Of the lines listed below, return exactly those that run from the line containing "Record TrustedEnvelope : Type" through the line containing "let out := blit 16", both included.

Extracted records –
------------------------------

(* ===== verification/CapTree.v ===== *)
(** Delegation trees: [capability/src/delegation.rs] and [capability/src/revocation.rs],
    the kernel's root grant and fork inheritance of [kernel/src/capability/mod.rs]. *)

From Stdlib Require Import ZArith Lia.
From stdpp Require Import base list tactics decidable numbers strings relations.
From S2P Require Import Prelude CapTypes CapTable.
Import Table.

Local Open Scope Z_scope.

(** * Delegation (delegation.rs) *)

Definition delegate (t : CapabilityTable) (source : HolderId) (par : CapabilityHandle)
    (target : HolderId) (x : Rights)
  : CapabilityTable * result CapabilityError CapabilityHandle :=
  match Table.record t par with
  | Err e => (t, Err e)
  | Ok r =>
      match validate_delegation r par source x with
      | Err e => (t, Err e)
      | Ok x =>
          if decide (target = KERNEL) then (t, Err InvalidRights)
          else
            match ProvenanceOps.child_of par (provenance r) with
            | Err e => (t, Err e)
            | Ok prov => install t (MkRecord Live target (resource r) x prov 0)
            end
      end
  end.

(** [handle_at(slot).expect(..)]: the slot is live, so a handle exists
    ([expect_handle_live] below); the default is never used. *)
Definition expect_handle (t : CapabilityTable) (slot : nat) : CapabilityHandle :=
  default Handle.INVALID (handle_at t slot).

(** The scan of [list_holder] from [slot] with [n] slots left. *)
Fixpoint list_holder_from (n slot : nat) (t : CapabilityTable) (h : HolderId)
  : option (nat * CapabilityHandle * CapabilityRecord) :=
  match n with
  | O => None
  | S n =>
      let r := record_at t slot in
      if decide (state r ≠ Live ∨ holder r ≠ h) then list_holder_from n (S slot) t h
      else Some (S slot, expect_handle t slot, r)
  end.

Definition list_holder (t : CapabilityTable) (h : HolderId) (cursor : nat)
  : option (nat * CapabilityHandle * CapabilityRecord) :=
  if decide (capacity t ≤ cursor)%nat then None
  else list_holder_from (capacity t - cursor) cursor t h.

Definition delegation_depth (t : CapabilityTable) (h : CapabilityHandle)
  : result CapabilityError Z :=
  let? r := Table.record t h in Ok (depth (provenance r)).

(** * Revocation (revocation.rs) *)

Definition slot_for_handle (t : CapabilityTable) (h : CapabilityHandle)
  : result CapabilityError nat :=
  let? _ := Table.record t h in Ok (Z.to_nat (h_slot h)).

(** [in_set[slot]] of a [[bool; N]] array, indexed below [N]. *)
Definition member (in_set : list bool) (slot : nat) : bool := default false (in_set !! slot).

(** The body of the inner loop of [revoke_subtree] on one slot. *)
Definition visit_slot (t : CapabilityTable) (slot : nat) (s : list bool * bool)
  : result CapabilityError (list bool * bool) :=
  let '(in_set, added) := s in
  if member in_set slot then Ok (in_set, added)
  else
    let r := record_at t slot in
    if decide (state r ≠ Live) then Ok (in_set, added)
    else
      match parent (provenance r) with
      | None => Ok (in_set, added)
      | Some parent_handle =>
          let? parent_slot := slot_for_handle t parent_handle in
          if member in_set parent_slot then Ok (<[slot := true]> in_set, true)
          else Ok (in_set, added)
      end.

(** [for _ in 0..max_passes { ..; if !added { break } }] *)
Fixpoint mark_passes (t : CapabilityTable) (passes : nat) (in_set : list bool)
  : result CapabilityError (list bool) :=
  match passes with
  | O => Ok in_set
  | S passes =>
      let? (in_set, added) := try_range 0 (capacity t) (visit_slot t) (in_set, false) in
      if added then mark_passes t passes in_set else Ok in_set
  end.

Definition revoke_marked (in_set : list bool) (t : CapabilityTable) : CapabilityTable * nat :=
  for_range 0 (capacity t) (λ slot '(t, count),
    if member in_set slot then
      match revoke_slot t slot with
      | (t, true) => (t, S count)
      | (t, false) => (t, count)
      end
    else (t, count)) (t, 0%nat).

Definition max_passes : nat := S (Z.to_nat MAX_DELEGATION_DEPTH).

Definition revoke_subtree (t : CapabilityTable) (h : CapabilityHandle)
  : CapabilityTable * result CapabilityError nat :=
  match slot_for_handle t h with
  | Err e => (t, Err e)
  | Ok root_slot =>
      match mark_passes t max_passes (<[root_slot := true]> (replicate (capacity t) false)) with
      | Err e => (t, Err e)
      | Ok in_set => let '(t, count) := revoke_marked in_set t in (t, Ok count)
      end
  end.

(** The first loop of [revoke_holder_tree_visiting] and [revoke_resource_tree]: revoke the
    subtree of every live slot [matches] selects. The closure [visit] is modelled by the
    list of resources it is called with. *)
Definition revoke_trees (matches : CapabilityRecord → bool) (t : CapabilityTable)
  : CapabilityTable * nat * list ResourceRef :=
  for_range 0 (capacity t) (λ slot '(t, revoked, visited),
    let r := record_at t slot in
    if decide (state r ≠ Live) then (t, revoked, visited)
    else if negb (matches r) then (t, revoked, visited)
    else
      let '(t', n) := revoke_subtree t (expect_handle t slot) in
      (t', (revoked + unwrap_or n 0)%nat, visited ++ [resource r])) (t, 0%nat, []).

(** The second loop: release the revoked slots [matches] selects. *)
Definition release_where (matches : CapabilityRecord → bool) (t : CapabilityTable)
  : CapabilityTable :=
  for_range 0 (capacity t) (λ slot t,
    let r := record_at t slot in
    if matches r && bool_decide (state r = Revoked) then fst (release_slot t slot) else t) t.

------------------------------

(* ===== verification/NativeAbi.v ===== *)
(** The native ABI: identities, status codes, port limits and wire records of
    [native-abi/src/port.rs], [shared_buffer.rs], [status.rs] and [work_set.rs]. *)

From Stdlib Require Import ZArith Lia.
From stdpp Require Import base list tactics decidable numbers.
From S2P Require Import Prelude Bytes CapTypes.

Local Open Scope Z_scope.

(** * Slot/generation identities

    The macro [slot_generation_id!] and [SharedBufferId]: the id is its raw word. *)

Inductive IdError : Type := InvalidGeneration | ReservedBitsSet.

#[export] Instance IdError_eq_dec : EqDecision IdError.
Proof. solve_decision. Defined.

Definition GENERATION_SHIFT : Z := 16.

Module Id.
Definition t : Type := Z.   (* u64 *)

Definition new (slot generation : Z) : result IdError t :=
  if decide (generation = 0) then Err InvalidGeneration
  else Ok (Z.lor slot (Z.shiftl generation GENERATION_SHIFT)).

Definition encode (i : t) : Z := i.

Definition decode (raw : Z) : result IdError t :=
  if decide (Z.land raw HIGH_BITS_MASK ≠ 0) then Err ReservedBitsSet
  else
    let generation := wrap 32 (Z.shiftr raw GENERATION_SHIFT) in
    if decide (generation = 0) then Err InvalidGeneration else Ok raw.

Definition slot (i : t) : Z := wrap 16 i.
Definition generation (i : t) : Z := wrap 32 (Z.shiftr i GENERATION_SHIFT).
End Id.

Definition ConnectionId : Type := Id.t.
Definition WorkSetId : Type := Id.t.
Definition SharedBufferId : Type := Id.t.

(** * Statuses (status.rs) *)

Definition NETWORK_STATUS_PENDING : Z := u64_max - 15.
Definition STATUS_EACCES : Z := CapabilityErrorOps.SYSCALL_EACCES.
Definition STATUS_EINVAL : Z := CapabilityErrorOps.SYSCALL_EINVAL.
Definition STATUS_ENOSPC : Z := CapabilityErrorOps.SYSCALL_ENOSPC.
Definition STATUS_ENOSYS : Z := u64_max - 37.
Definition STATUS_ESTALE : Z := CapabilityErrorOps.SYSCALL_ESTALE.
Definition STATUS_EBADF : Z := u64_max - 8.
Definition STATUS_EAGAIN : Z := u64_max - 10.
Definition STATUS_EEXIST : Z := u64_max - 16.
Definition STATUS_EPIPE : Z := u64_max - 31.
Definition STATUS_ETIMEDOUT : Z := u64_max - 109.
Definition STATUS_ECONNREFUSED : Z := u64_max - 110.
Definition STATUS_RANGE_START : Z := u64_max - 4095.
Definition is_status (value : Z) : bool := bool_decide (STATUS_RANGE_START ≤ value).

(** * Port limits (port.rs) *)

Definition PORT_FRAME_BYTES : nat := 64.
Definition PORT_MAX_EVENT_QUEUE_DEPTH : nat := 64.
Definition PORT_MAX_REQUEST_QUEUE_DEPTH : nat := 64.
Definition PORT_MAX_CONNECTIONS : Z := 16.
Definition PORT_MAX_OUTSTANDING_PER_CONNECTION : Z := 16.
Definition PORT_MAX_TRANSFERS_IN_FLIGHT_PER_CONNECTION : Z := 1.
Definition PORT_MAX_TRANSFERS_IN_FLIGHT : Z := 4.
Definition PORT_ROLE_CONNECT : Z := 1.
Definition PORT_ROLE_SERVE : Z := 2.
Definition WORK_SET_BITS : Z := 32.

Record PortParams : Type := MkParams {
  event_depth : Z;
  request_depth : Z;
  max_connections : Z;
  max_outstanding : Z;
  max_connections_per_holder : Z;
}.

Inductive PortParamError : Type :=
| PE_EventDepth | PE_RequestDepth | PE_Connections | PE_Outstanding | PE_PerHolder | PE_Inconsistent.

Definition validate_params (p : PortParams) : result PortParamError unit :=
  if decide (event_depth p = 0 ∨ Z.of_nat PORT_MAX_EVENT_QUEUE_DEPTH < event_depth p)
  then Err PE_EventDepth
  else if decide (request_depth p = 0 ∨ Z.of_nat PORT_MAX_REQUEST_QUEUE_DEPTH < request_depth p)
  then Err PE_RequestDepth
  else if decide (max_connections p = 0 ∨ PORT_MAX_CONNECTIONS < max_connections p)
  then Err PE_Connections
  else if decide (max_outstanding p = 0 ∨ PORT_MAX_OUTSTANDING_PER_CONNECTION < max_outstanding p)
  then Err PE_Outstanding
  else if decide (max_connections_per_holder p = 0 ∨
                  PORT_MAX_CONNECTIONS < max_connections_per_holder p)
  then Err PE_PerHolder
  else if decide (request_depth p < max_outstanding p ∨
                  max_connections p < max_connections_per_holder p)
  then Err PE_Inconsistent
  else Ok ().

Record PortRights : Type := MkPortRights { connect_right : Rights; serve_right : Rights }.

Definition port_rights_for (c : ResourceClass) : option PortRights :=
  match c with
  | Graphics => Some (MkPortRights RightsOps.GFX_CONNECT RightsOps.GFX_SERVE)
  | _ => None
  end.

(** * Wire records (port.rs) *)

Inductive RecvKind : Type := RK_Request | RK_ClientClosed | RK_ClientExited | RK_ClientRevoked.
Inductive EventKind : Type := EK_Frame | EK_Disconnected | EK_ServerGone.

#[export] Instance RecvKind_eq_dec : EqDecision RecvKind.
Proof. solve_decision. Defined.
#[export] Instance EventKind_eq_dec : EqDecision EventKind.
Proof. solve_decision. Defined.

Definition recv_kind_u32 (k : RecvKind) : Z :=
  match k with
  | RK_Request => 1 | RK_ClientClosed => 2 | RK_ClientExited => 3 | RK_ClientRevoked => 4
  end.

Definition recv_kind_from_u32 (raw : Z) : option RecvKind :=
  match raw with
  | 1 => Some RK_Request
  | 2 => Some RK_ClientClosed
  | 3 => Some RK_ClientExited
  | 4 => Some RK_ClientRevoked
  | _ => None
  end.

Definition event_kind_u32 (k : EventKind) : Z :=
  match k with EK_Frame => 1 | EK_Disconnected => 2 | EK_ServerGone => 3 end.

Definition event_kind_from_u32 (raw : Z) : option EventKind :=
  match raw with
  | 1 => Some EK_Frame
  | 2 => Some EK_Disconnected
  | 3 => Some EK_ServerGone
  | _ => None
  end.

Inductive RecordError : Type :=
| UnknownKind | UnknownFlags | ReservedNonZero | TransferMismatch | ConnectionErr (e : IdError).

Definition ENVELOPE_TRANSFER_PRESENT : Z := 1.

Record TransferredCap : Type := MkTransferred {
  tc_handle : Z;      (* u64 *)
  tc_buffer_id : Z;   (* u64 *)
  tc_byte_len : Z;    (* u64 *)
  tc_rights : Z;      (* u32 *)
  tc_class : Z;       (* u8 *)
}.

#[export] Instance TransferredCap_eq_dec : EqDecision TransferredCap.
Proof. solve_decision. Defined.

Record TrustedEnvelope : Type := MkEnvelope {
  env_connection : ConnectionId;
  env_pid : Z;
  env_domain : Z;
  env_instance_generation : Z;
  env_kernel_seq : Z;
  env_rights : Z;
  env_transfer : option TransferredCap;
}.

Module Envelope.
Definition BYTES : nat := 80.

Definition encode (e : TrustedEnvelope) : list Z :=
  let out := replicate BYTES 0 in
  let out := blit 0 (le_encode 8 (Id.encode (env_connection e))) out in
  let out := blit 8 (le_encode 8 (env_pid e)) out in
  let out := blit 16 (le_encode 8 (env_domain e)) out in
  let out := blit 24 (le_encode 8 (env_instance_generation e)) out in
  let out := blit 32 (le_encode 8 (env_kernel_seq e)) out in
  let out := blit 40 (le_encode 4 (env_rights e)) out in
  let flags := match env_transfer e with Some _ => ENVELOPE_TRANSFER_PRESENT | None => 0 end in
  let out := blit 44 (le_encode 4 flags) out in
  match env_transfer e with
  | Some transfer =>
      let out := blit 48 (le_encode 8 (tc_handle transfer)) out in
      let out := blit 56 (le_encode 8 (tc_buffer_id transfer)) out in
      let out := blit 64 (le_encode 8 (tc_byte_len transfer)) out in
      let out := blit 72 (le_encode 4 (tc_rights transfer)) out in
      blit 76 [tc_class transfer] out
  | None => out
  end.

------------------------------

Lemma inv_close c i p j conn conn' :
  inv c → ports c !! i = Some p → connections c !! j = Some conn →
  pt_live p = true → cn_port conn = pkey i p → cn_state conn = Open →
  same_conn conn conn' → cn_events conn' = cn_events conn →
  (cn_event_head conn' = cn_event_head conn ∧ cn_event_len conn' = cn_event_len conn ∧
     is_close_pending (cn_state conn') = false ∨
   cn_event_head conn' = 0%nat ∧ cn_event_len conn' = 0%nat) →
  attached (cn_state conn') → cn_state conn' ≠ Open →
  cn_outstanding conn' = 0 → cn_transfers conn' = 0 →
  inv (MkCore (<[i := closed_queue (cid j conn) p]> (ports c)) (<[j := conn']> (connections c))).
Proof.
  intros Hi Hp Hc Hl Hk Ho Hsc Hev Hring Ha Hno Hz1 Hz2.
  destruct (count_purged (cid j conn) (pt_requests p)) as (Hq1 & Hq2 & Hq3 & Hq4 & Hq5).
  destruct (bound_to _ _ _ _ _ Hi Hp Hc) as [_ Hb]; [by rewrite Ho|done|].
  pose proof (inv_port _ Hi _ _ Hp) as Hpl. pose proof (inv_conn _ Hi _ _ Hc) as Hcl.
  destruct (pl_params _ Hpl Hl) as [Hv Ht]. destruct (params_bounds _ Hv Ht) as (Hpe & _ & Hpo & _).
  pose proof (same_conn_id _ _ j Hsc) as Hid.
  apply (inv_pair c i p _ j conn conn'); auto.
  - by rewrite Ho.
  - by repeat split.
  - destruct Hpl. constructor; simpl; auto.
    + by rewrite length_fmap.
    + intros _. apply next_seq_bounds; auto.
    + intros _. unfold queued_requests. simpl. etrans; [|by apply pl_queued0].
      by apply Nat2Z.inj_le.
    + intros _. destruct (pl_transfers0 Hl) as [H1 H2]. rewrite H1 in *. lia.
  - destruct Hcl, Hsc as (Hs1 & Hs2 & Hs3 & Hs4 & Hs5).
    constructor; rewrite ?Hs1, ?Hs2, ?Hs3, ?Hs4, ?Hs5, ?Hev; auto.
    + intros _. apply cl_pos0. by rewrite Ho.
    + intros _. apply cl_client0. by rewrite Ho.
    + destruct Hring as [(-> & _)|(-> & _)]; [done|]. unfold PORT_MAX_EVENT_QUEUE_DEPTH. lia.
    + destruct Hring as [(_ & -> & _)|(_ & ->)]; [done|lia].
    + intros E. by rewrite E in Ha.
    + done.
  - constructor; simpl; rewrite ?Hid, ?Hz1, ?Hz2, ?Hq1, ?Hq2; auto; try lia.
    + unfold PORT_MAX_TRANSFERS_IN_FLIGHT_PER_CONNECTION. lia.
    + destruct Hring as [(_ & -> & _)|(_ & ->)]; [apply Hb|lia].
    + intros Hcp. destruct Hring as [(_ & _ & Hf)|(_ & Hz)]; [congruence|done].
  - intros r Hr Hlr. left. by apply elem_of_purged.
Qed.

------------------------------

Answer to the problem –
Record TrustedEnvelope : Type := MkEnvelope {
  env_connection : ConnectionId;
  env_pid : Z;
  env_domain : Z;
  env_instance_generation : Z;
  env_kernel_seq : Z;
  env_rights : Z;
  env_transfer : option TransferredCap;
}.

Module Envelope.
Definition BYTES : nat := 80.

Definition encode (e : TrustedEnvelope) : list Z :=
  let out := replicate BYTES 0 in
  let out := blit 0 (le_encode 8 (Id.encode (env_connection e))) out in
  let out := blit 8 (le_encode 8 (env_pid e)) out in
  let out := blit 16 (le_encode 8 (env_domain e)) out in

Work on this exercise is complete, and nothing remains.